Panic grips my insides, and I flick my gym towel over my stumps. I look away before her gaze gets to my useless stumps sticking out of my gym shorts. Before she realizes that I’m only half a man.
I can’t handle seeing the pity in this woman’s eyes. For a moment I forgot. For a moment, I was just a hard-muscled man enjoying the appreciative gaze of a pretty woman.
Pressing my knuckles into the bench, I breathe deeply, not looking up until Arlo and Maggie and the girl holding the baby have left.
Their voices fade as they head down the corridor and to the stairs, not giving it a second thought as they climb the stairs with their working limbs.
I wait for a long time until my breathing has calmed, and the sweat has turned icy on my body. Only then do I haul myself into my wheelchair and maneuver around the gym equipment, squeeze through the door, and wheel down the corridor that’s so tight my elbows bump the walls as I roll by until I get to the elevator.
2
ISLA
Cody’s entire face puckers up, and his cheeks go red.
“Oh no you don’t.” I pull him to my chest and jiggle him up and down in a way that’s supposed to be soothing, but it’s too late. An almighty wail erupts out of his tiny mouth, which seems too small to be making such a big noise.
I slide off the bed and pace the room, whispering lullabies into the top of his downy head. But Cody keeps on crying.
“Are you hungry?” I fed him ten minutes ago, but I unlatch my nursing bra and offer him my breast. He turns his head away and cries louder.
“Do you need changing?” I only just changed his diaper, but I lay him on the bed to check again.
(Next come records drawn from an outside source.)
(* ===== verification/SameCode.v ===== *)
(** * SameCode: the program with its yields is the program

    [run] of each thread of Awaits.v is the computation of the other files, from every state
    in which the leaves it refers to are there: left alone, the two do the same. *)
From S2P Require Import Prelude Text Json Protocol F64 Env Config RateLimit Rbac Session.
From S2P Require Import Notifications LeafClient Scenario Registry Health Aggregator Router.
From S2P Require Import Server DnsDiscovery CrdDiscovery Status Api Reload App Main Threads.
From S2P Require Import Actions Awaits.
Open Scope string_scope.
Open Scope list_scope.

(** ** The client of a leaf *)
Section same_client.
Context `{!Os, !Http, !Serde}.

Lemma run_send_once body s : run (p_send_once body) s = send_once body s.
Proof.
  destruct s as [c e]. unfold p_send_once, send_once, post_at, read_body, unreachable.
  cbn. run_m. destruct (send _ _ _) as [[response|err] e1]; [|done]. cbn. run_m.
  unfold capture_session. by destruct (body_bytes _), (streamable c), (header_str "mcp-session-id" (hp_headers response)).
Qed.
Hint Resolve run_send_once : same.
Lemma run_initialize s : run p_initialize s = LeafClient.initialize s.
Proof. unfold p_initialize, LeafClient.initialize, m_when. same_code. Qed.
Hint Resolve run_initialize : same.
Lemma run_reinit_and_retry body s : run (p_reinit_and_retry body) s = reinit_and_retry body s.
Proof. unfold p_reinit_and_retry, reinit_and_retry. same_code. Qed.
Hint Resolve run_reinit_and_retry : same.
Lemma run_send_request body s : run (p_send_request body) s = send_request body s.
Proof. unfold p_send_request, send_request. same_code. Qed.
Hint Resolve run_send_request : same.
Lemma run_list_op meth key s : run (p_list_op meth key) s = list_op meth key s.
Proof. unfold p_list_op, list_op. same_code. Qed.
Lemma run_call_op meth missing params s :
  run (p_call_op meth missing params) s = call_op meth missing params s.
Proof. unfold p_call_op, call_op. same_code. Qed.
End same_client.
#[export] Hint Resolve run_initialize run_list_op run_call_op : same.

(** ** Leaves *)
Section same_leaves.
Context `{!Os, !Http, !Serde, !MapOrder, !Kube}.

Lemma on_client_bind {A B} l (m : M (LeafClient * Env) A) (k : A → M (LeafClient * Env) B) w :
  has l w → on_client l (m ≫= k) w = (on_client l m ≫= λ a, on_client l (k a)) w.
Proof.
  intros [e He]. unfold on_client. run_m. destruct (m _) as [a [c e1]].
  unfold entry. cbn. rewrite (lookup_total_correct _ _ (set_client c e))
    by (by rewrite lookup_alter_eq, He).
  cbn. destruct (k a (c, e1)) as [b [c' e2]]. unfold set_heap, set_env. cbn.
  by rewrite alter_alter_eq.
Qed.
Lemma on_client_ret {A} l (a : A) w : on_client l (mret a) w = (a, w).
Proof.
  unfold on_client. run_m. rewrite alter_id; [by destruct w|].
  intros e He. unfold entry. rewrite (lookup_total_correct _ _ e) by done. by destruct e.
Qed.
Lemma on_client_has {A} l l' (m : M (LeafClient * Env) A) w : has l w → has l (on_client l' m w).2.
Proof.
  intros [e He]. unfold on_client. destruct (m _) as [a [c e1]]. unfold has. cbn.
  apply lookup_alter_is_Some. eauto.
Qed.
Lemma run_at {A} l (p : Proc (LeafClient * Env) A) w :
  has l w → run (p_at l p) w = on_client l (run p) w.
Proof.
  unfold p_at. revert w. induction p as [a|B m k IH|k IH]; intros w Hl;
    [symmetry; apply on_client_ret| |by apply IH].
  cbn [focus run]. rewrite on_client_bind by done. pose proof (on_client_has l l m w Hl) as Hl'.
  run_m. destruct (on_client l m w) as [b w1]. by apply IH.
Qed.
Lemma on_client_cong {A} l (m m' : M (LeafClient * Env) A) w :
  (∀ s, m s = m' s) → on_client l m w = on_client l m' w.
Proof. intros Hm. unfold on_client. by rewrite Hm. Qed.
Lemma same_at {A} l (P : World → Prop) (p : Proc (LeafClient * Env) A) m (Q : A → World → Prop) :
  (∀ s, run p s = m s) → (∀ w, P w → has l w ∧ ∀ a, Q a (on_client l m w).2) →
  same P (p_at l p) (on_client l m) Q.
Proof.
  intros Hm HP w Hw. destruct (HP w Hw) as [Hl HQ]. rewrite run_at by done.
  split; [by apply on_client_cong|]. apply HQ.
Qed.
Lemma update_has l l' f w : has l w → has l (update l' f w).2.
Proof. intros Hl. unfold has. cbn. by apply lookup_alter_is_Some. Qed.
But when I touch the diaper, my hand comes away dry.
“What is it, sweet pea?” I hold him out in front of mewith my arms straight so his crying face is level with mine. “I don’t know what you need.”
Cody squeezes his eyes shut and cries louder.
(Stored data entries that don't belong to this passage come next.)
Section application.
Context `{!Os, !Http, !Serde, !MapOrder, !Unicode, !Jwt, !HeaderValue, !Axum, !Kube}.
Context (writes : nat → Prop).
Hint Resolve in_world_well p_in_world_guarded : well.

Lemma owner_mono {A} (o o' : string → Prop) (p : Proc World A) :
  (∀ a, o a → o' a) → guarded o writes p → guarded o' writes p.
Proof.
  intros Ho Hp w Hw. eapply rg_weaken; [done| |by apply Hp]. intros s s'. by apply guarantee_mono.
Qed.

Lemma servers_route_guarded rq :
  in_uri_path rq = "/api/v1/servers" →
  guarded_s (request_aliases rq) writes (p_servers_route rq).
Proof.
  intros Hp. unfold p_servers_route, p_extracted. case_decide.
  - destruct (register_body rq) as [request|r] eqn:Hr; [|auto with well].
    apply p_in_world_guarded, (owner_mono (eq (rg_alias request))), register_guarded.
    intros a <-. left. eauto.
  - apply safely_atom. unfold servers_route, list_servers, all_leaves, unrouted, answer.
    rewrite decide_False by done. auto 20 with well.
Qed.
Lemma server_route_guarded segment rq :
  server_segment (in_uri_path rq) = Some segment →
  guarded_s (request_aliases rq) writes (p_server_route segment rq).
Proof.
  intros Hp. unfold p_server_route, p_extracted, p_answer.
  destruct (is_get _) eqn:Hg; [|case_decide].
  - apply safely_atom. unfold server_route, get_server, get_leaf, extracted, answer. rewrite Hg.
    auto 20 with well.
  - destruct (path_parameter segment) as [alias|r] eqn:Hr; [|auto with well].
    apply safely_bind; [apply _| |auto with well].
    apply p_in_world_guarded, (owner_mono (eq alias)), deregister_guarded.
    intros a <-. right. eauto.
  - apply safely_atom. unfold server_route, unrouted. rewrite Hg, decide_False by done.
    auto with well.
Qed.
Lemma app_guarded auth rq : guarded_s (request_aliases rq) writes (p_app auth rq).
Proof.
  unfold p_app, unrouted. case_decide; [auto with well|].
  apply safely_bind; [apply _|auto with well|]. intros t.
  destruct (auth_middleware _ _ _) as [|ctx]; [auto with well|]. unfold p_route. cbv zeta.
  case_decide; [apply mcp_route_guarded|]. case_decide; [by apply servers_route_guarded|].
  destruct (server_segment _) as [segment|] eqn:Hs; [by apply server_route_guarded|].
  apply safely_atom. unfold route, unrouted, answer, status_handler, render_status_html, all_leaves.
  cbv zeta. rewrite !decide_False, Hs by done. auto 20 with well.
Qed.
End application.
“I know how you feel, buddy.” Twenty-four hours ago, we were in a warm apartment in Charlotte with all his cuddly toys and familiar blankets.
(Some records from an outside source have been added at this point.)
(* ===== verification/Writers.v ===== *)
(** * Writers: a thread that is the only one to write the status of a leaf

    Nothing locks the health and the failure count of a leaf together.  But each leaf has
    one thread at a time that writes them (System.v proves it): its initialisation, or a
    turn of its monitor.  Such a thread may rely on the others to leave the status alone;
    here is what its parts do to it, one after the other. *)
From S2P Require Import Prelude Text Json Protocol F64 Env Config RateLimit Rbac Session.
From S2P Require Import Notifications LeafClient Scenario Registry Health Aggregator Router.
From S2P Require Import Server DnsDiscovery CrdDiscovery Status Api Reload App Main Threads.
From S2P Require Import Actions Awaits Guarantee.
Open Scope string_scope.
Open Scope list_scope.

(** What the writer may rely on *)
Definition writer_rely (l : nat) (w w' : World) : Prop :=
  persists w w' ∧ (has l w → status (entry l w') = status (entry l w)).
#[export] Instance writer_rely_preorder l : PreOrder (writer_rely l).
Proof.
  split; [intros w; by split|]. intros a b c [Hab Hsab] [Hbc Hsbc]. split; [by etrans|].
  intros Ha. rewrite Hsbc by (by eapply persists_has). auto.
Qed.

(** The leaf is there and has this status. *)
Definition in_status (l : nat) (st : LeafHealth * Z) (w : World) : Prop :=
  has l w ∧ status (entry l w) = st.

Lemma in_status_rely l st w w' : writer_rely l w w' → in_status l st w → in_status l st w'.
Proof.
  intros [Hp Hs] [Hl Hst]. split; [by eapply persists_has|]. by rewrite Hs.
Qed.
Lemma in_status_write l st f g w :
  (∀ e, status (f e) = g (status e)) → in_status l st w → in_status l (g st) (update l f w).2.
Proof.
  intros Hf [[e He] Hst]. rewrite (entry_lookup _ _ _ He) in Hst.
  pose proof (update_lookup l f w e He) as He'. split; [by exists (f e)|].
  by rewrite (entry_lookup _ _ _ He'), Hf, Hst.
Qed.

Section writer.
Context `{!Os, !Http, !Serde, !MapOrder, !Kube} (l : nat).
Notation writer p Q w := (rg sound (writer_rely l) (guarantee nothing (eq l)) p Q w).

(** A thread that writes no status *)
Lemma writer_quiet {A} (p : Proc World A) st w :
  guarded nothing nowhere p → sound w → in_status l st w →
  writer p (λ _ w', in_status l st w') w.
Proof.
  intros Hp Hw Hst. eapply rg_mono;
    [|apply (rg_stable sound persists (guarantee nothing nowhere) (writer_rely l)
        (guarantee nothing (eq l)) (in_status l st) p (λ _ _, True)); [| |exact Hst|by apply Hp]].
  - by intros a w' _ [_ ?].
  - intros u u' Hr. split; [apply Hr|by apply in_status_rely].
  - intros u u' Hg Hu. split; [by eapply guarantee_mono; [..|exact Hg]|].
    destruct Hu as [[e He] Hs]. destruct (gu_heap _ _ _ _ Hg l e He) as (e' & He' & _ & [[]|Hse]).
    rewrite (entry_lookup _ _ _ He) in Hs. split; [by exists e'|].
    by rewrite (entry_lookup _ _ _ He'), Hse.
Qed.

(** A part that writes it *)
Lemma writer_part {A} (m : M World A) st (P : A → Prop) st' w :
  well nothing (eq l) m → in_status l st w →
  (∀ w', in_status l st w' → P (m w').1 ∧ in_status l st' (m w').2) →
  writer (atom m) (λ a w', P a ∧ in_status l st' w') w.
Proof.
  intros Hm Hst HP. apply rg_atom. intros w' Hw' Hr. destruct (Hm w' Hw') as [Hs Hg].
  destruct (HP w') as [Ha Hst']; [by eapply in_status_rely|]. split_and!; [done..|].
  intros u _ Hu. split; [done|]. by eapply in_status_rely.
Qed.
Lemma writer_write f g st w :
  (∀ e, evolved e (f e)) → (∀ e, status (f e) = g (status e)) → in_status l st w →
  writer (atom (update l f)) (λ _ w', in_status l (g st) w') w.
Proof.
  intros He Hf Hst. eapply rg_mono; [|apply (writer_part (update l f) st (λ _, True) (g st))]; [by intros ??? [_ ?]| |done|].
  - by apply write_well.
  - intros w' Hw'. split; [done|]. by apply in_status_write.
Qed.
Lemma writer_write_now f g st w :
  (∀ t e, evolved e (f t e)) → (∀ t e, status (f t e) = g (status e)) → in_status l st w →
  writer (atom (update_now l f)) (λ _ w', in_status l (g st) w') w.
Proof.
  intros He Hf Hst. eapply rg_mono; [|apply (writer_part (update_now l f) st (λ _, True) (g st))]; [by intros ??? [_ ?]| |done|].
  - by apply write_now_well.
  - intros w' Hw'. split; [done|]. by apply in_status_write.
Qed.

Lemma writer_mark_healthy st w :
  sound w → in_status l st w → writer (p_mark_healthy l) (λ _ w', in_status l (Healthy, 0%Z) w') w.
Proof.
  intros Hw Hst. unfold p_mark_healthy. destruct st as [h f].
  apply rg_bind; [apply _|done|]. eapply rg_mono; [|by apply (writer_write _ (λ st, (Healthy, st.2)) (h, f))].
  intros [] w1 Hw1 Hst1. apply rg_bind; [apply _|done|].
  eapply rg_mono; [|by apply (writer_write_now _ (λ st, st) (Healthy, f))].
  intros [] w2 Hw2 Hst2. by apply (writer_write _ (λ st, (st.1, 0%Z)) (Healthy, f)).
Qed.
Lemma writer_mark_unhealthy h f w :
  sound w → in_status l (h, f) w →
  writer (p_mark_unhealthy l) (λ _ w', in_status l (Unhealthy, succ_u32 f) w') w.
Proof.
  intros Hw Hst. unfold p_mark_unhealthy. apply rg_bind; [apply _|done|].
  eapply rg_mono; [|by apply (writer_write _ (λ st, (Unhealthy, st.2)) (h, f))].
  intros [] w1 Hw1 Hst1. apply rg_bind; [apply _|done|].
  eapply rg_mono; [|by apply (writer_write_now _ (λ st, st) (Unhealthy, f))].
  intros [] w2 Hw2 Hst2. by apply (writer_write count_failure (λ st, (st.1, succ_u32 st.2)) (Unhealthy, f)).
Qed.
Lemma writer_record_failure h f w :
  sound w → in_status l (h, f) w →
  writer (p_record_failure l) (λ n w', n = succ_u32 f ∧ in_status l (h, succ_u32 f) w') w.
Proof.
  intros Hw Hst. apply rg_bind; [apply _|done|].
  eapply rg_mono; [|by apply (writer_write_now _ (λ st, st) (h, f))].
  intros [] w1 Hw1 Hst1.
  apply (writer_part _ (h, f) (λ n, n = succ_u32 f) (h, succ_u32 f)); [|done|].
  - apply obeys_bind; [apply _|by apply write_well|]. intros _. apply obeys_gets, _.
  - intros w' Hw'. pose proof (in_status_write l (h, f) count_failure (λ st, (st.1, succ_u32 st.2))
      w' (λ e, eq_refl) Hw') as Hc. cbn in Hc. split; [|exact Hc].
    destruct Hc as [_ Hc]. unfold status in Hc. by injection Hc.
Qed.
End writer.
Now we’re in a room at the top of a motorcycle club headquarters where burly men prowl the corridors and the only familiar face is a friend of my brother’s who he knows from culinary school.
Yesterday I was the fiancé of an investment banker, a new mother taking maternity leave from her marketing job, living in a penthouse apartment in the swanky part of town and planning the perfect society wedding. Today I’m a runaway, a single mom with no home address and no plan for the future.
A shiver runs down my spine. Whenever I think about the future, all I see in my mind is a black hole. I have no idea what my life will look like now. I can’t go back to my job, not when the man I just left was the CEO’s son. I don’t have a place to live. It was Ian’s apartment. My family probably isn’t going to speak to me for canceling the ‘wedding of the season’ as Ian’s mom keeps calling it on social media. Mom won’t forgive me for giving up the ‘perfect’ life and relegating her grandchild to life with a single parent.
But as I stare into the crumpled face of my unhappy son, conviction settles in my chest. “I’ve done the right thing.”
If I say it out loud, my brain might start to believe it.
I take a few deep breaths, trying to calm myself. “I’m safe,” I say with every out breath. “I’m safe. I’m safe. I’m safe.”
More at peace, I fold Cody into my chest. “We’re safe, sweet pea.” I kiss the top of his head and repeat the refrain until he stops crying.
“I know this all feels different, but Mommy’s here and we’re going to be okay.”
The words are as much to reassure me as they are to reassure him. He must feel the tension and unease that I’ve been carrying for the last forty-eight hours, ever since I made the decision to leave.
“We’re going to be okay.”
There’s a gentle knock on the door, and when I open it Maggie is there with a Christmas hat sitting askew on her chestnut hair.
“You ready to come down and meet the family?” She smiles kindly, and a well of emotion threatens to overspill.
I only met Maggie once when my brother Ryan graduated, but when I called my brother and told him I was in trouble, he put me in touch with Maggie.